# [Records shown]
▬▬▬

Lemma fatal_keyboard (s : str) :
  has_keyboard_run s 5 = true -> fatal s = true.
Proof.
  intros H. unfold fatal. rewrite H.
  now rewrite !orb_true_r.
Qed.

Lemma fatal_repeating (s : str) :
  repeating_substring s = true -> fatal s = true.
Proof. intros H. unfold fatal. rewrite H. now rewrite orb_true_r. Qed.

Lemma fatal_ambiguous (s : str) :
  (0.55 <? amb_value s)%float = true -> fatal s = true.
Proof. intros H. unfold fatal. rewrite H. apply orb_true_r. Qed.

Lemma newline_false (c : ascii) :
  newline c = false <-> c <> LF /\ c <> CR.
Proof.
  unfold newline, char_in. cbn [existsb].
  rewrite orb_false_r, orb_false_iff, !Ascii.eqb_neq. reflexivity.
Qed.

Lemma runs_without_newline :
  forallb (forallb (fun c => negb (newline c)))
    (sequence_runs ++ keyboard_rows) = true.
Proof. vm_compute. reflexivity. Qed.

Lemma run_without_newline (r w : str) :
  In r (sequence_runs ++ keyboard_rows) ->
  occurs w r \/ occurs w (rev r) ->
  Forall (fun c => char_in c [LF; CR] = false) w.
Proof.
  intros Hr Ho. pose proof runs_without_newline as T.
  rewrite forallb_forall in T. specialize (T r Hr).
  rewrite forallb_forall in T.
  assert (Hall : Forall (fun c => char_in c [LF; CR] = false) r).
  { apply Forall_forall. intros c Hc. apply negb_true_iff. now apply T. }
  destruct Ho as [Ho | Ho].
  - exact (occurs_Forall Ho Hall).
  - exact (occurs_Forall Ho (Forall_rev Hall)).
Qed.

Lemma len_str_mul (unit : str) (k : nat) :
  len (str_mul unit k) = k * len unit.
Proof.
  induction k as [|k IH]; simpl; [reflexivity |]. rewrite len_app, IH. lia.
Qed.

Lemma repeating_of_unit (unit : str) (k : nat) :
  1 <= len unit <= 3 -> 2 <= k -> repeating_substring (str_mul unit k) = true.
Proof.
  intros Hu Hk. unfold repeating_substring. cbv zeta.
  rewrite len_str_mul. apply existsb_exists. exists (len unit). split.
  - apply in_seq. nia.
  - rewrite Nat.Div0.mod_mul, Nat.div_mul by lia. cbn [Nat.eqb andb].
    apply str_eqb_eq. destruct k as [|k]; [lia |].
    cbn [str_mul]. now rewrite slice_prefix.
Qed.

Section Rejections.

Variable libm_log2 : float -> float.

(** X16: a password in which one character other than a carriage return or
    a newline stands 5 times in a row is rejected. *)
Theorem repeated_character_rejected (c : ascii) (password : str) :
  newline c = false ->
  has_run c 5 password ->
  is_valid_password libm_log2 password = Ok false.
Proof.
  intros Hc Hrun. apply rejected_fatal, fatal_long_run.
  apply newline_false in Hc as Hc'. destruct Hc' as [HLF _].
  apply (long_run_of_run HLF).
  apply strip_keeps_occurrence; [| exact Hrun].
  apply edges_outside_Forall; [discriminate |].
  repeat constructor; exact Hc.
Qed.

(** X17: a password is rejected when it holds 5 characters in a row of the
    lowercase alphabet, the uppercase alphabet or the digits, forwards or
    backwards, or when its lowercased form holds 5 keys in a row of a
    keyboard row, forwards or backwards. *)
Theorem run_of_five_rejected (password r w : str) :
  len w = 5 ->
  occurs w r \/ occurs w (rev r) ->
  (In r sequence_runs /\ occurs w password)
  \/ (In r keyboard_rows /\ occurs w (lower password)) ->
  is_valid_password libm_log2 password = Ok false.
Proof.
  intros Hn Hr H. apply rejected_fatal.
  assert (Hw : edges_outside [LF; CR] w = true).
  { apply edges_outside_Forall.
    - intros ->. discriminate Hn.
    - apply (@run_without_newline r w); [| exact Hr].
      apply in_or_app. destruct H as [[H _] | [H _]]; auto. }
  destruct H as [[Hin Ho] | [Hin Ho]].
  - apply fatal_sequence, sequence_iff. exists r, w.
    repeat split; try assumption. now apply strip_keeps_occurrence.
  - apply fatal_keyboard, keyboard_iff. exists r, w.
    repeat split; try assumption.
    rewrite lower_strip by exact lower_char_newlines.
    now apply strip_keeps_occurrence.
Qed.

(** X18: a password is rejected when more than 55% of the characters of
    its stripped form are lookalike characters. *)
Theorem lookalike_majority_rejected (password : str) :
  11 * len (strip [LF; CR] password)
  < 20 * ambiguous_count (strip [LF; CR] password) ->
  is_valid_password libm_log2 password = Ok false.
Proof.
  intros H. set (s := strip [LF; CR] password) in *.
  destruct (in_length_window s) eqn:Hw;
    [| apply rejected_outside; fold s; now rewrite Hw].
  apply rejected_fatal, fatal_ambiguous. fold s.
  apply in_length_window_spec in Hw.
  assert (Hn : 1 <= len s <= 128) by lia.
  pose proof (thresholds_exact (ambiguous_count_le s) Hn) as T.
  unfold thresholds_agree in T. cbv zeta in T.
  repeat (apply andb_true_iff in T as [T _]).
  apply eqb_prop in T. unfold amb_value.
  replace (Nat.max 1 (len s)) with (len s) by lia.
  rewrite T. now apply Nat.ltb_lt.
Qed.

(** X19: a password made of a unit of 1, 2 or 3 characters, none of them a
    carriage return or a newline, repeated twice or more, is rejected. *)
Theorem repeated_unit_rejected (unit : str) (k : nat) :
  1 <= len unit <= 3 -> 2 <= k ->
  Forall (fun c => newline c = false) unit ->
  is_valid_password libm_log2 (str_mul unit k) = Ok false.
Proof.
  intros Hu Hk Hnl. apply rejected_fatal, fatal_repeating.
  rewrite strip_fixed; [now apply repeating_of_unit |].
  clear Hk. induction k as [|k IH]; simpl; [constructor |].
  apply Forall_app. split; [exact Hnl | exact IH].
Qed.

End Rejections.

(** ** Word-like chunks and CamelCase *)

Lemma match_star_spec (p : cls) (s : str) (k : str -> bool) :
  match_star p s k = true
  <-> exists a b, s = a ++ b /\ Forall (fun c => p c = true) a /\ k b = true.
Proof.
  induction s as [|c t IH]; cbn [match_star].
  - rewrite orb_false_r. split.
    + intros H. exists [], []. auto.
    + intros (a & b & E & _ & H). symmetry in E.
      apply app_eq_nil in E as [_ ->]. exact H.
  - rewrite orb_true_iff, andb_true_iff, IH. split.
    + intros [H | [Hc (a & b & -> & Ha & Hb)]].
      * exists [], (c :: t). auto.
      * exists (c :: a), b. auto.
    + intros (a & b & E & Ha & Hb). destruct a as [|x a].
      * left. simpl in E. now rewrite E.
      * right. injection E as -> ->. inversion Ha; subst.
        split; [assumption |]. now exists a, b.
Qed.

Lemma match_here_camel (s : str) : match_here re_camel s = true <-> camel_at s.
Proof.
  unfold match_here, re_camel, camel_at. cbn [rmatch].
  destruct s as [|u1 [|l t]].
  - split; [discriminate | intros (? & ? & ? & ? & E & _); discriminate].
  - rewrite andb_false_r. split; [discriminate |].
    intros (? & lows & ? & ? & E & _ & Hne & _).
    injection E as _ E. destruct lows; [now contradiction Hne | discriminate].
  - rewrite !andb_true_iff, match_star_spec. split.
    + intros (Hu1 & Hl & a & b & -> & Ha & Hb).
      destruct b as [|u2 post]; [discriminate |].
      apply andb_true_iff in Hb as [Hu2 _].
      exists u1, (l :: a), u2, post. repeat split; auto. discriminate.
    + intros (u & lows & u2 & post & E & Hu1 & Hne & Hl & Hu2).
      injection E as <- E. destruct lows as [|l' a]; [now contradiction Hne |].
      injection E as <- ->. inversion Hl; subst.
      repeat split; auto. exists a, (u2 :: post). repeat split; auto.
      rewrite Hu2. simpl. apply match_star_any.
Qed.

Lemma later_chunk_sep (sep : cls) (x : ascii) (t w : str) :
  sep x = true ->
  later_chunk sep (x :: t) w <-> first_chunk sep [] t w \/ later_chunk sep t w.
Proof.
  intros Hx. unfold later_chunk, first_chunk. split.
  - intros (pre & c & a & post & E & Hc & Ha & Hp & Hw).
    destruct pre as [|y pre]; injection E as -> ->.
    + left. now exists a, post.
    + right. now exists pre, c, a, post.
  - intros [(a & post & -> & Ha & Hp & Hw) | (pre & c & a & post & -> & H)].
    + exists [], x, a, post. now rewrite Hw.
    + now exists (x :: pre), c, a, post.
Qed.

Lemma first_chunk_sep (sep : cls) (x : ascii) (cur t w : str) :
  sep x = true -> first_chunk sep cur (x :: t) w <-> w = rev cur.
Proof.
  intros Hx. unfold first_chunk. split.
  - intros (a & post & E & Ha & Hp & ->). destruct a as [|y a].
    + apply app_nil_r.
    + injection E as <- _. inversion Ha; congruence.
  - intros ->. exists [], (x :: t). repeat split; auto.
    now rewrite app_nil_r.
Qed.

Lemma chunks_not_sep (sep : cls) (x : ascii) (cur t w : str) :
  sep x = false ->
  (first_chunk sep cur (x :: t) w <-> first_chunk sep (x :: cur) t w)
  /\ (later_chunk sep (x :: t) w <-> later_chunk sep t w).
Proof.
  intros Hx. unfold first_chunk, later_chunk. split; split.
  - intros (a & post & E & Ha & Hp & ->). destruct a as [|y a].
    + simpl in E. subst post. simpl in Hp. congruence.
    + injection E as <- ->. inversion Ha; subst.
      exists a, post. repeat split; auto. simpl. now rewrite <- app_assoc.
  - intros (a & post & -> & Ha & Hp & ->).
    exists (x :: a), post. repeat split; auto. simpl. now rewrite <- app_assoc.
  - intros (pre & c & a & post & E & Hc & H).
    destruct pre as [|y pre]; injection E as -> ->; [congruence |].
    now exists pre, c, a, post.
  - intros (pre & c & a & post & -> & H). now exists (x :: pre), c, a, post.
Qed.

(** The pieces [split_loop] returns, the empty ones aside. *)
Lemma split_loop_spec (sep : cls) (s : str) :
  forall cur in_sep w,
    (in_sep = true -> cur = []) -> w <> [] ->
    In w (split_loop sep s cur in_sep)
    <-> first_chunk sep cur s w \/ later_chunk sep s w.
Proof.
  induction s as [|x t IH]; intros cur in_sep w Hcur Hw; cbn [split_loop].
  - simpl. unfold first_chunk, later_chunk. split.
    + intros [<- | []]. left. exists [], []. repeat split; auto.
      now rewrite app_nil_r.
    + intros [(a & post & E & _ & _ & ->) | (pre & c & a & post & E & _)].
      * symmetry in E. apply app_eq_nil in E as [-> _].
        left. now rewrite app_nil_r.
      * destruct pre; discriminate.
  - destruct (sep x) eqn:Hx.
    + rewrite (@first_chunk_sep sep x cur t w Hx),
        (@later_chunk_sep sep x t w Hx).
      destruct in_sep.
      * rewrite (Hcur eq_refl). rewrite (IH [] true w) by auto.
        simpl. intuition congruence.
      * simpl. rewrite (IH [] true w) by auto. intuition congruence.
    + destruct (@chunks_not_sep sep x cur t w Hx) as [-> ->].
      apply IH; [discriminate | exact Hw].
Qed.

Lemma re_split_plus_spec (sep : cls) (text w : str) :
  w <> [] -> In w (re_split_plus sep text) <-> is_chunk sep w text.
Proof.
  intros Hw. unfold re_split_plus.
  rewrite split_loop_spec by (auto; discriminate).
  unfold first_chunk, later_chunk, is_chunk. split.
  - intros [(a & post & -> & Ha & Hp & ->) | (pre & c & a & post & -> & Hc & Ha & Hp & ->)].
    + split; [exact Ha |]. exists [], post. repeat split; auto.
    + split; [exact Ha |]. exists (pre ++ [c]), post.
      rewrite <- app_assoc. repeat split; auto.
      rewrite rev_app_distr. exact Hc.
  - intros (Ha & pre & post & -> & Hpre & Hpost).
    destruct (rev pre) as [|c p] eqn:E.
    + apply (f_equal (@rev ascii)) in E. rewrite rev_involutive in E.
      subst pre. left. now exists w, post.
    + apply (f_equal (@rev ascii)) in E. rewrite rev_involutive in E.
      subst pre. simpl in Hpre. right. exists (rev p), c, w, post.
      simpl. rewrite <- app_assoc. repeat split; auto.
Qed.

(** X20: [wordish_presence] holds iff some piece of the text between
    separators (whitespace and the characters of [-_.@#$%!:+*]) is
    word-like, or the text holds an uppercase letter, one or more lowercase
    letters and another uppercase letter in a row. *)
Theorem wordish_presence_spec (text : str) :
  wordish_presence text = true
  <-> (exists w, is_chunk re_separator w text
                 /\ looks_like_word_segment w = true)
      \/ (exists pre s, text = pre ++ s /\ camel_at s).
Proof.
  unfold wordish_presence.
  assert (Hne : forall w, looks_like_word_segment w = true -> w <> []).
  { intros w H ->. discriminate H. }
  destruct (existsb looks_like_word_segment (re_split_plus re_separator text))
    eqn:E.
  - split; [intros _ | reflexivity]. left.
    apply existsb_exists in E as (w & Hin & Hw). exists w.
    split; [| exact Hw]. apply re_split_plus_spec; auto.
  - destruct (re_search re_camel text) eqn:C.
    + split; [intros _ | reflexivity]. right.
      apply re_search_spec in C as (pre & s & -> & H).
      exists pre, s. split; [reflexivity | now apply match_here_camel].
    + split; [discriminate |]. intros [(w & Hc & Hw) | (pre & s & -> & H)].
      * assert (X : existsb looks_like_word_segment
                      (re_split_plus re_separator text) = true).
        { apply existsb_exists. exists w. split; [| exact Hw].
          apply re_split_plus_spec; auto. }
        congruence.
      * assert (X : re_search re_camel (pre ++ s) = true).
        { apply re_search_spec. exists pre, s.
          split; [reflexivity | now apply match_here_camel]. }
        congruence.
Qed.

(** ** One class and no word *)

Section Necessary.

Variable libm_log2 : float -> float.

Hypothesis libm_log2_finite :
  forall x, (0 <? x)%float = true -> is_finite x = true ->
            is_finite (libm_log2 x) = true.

▬▬▬

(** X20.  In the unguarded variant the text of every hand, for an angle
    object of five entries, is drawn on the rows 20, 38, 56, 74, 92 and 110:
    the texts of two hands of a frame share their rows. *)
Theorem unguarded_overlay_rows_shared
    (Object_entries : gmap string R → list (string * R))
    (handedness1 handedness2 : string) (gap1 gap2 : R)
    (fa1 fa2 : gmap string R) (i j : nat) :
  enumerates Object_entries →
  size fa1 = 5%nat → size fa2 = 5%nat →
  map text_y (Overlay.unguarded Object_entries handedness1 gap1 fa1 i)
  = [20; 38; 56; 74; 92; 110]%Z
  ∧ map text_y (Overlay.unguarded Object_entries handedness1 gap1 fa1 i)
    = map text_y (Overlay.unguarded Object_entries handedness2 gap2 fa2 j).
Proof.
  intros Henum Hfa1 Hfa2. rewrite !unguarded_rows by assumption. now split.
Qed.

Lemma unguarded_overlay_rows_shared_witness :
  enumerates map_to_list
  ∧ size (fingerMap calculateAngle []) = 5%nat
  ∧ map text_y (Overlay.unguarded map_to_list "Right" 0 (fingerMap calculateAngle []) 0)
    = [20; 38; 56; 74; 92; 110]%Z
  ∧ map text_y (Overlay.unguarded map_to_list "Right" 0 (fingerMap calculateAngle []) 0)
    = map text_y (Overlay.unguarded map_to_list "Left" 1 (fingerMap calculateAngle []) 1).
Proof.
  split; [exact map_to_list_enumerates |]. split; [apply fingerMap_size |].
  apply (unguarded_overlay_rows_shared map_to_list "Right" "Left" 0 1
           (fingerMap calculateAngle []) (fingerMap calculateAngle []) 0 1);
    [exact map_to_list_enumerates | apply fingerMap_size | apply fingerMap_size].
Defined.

▬▬▬

# [What this task involves]
Search the data for "when". Copy each line that has it.

# [Finished task]
(** X17: a password is rejected when it holds 5 characters in a row of the
    backwards, or when its lowercased form holds 5 keys in a row of a
(** X18: a password is rejected when more than 55% of the characters of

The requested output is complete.